### TASK TO COMPLETE:
Instruction for the entries that follow: retype exactly the lines from the line with "[by eapply list_elem_of_lookup_2|done]." to the line with "- intros t cap rows r Hr _ Hc.", both included, and omit all others.

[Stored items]

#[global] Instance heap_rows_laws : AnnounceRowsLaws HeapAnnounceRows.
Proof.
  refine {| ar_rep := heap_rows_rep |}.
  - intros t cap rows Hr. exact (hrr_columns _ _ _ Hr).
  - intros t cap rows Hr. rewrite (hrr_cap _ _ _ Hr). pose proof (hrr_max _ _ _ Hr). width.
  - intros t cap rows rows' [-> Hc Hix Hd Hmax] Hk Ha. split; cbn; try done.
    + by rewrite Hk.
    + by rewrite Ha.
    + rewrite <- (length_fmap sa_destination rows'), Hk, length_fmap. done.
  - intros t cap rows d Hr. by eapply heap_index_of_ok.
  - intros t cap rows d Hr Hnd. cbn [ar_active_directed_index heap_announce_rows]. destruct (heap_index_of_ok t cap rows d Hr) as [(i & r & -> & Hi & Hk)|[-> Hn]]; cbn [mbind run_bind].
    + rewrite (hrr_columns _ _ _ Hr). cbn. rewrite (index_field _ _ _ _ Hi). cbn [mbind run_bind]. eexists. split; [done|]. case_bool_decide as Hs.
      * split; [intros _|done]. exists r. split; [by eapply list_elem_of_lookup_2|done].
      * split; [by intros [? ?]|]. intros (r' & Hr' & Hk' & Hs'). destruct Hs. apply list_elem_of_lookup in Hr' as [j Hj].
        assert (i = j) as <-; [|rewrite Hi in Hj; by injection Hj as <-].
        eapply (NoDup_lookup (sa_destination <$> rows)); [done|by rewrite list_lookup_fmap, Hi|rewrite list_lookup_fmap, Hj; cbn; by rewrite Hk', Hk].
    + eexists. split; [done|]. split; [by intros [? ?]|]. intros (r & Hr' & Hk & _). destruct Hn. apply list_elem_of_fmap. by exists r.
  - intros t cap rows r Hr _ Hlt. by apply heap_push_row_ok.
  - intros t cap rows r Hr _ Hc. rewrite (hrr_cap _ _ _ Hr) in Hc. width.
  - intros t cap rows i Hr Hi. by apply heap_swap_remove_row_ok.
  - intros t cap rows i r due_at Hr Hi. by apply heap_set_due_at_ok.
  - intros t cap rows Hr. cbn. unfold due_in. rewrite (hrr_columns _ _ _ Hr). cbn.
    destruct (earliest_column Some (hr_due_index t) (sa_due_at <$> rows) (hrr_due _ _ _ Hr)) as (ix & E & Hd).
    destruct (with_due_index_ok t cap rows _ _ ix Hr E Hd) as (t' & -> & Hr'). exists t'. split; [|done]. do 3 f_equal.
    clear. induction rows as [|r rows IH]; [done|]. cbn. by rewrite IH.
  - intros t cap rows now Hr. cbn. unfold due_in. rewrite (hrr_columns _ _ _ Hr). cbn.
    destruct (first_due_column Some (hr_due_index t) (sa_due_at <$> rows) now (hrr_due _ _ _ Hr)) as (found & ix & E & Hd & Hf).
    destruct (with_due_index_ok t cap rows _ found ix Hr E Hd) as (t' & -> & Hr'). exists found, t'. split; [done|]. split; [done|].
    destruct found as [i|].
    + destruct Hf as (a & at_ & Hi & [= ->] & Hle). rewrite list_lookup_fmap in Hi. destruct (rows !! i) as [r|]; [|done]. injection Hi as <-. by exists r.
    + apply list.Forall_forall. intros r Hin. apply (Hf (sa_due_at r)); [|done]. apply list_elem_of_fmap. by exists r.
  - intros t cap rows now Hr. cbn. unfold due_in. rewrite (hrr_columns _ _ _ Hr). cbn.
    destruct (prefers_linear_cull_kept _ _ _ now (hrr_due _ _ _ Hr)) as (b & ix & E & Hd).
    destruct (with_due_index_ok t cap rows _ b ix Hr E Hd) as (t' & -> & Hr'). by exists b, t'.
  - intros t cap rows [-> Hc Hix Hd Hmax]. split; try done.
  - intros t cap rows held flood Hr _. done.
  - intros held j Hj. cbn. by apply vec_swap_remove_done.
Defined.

### EXERCISE RESPONSE:
      * split; [intros _|done]. exists r. split; [by eapply list_elem_of_lookup_2|done].
      * split; [by intros [? ?]|]. intros (r' & Hr' & Hk' & Hs'). destruct Hs. apply list_elem_of_lookup in Hr' as [j Hj].
        assert (i = j) as <-; [|rewrite Hi in Hj; by injection Hj as <-].
        eapply (NoDup_lookup (sa_destination <$> rows)); [done|by rewrite list_lookup_fmap, Hi|rewrite list_lookup_fmap, Hj; cbn; by rewrite Hk', Hk].
    + eexists. split; [done|]. split; [by intros [? ?]|]. intros (r & Hr' & Hk & _). destruct Hn. apply list_elem_of_fmap. by exists r.
  - intros t cap rows r Hr _ Hlt. by apply heap_push_row_ok.
  - intros t cap rows r Hr _ Hc. rewrite (hrr_cap _ _ _ Hr) in Hc. width.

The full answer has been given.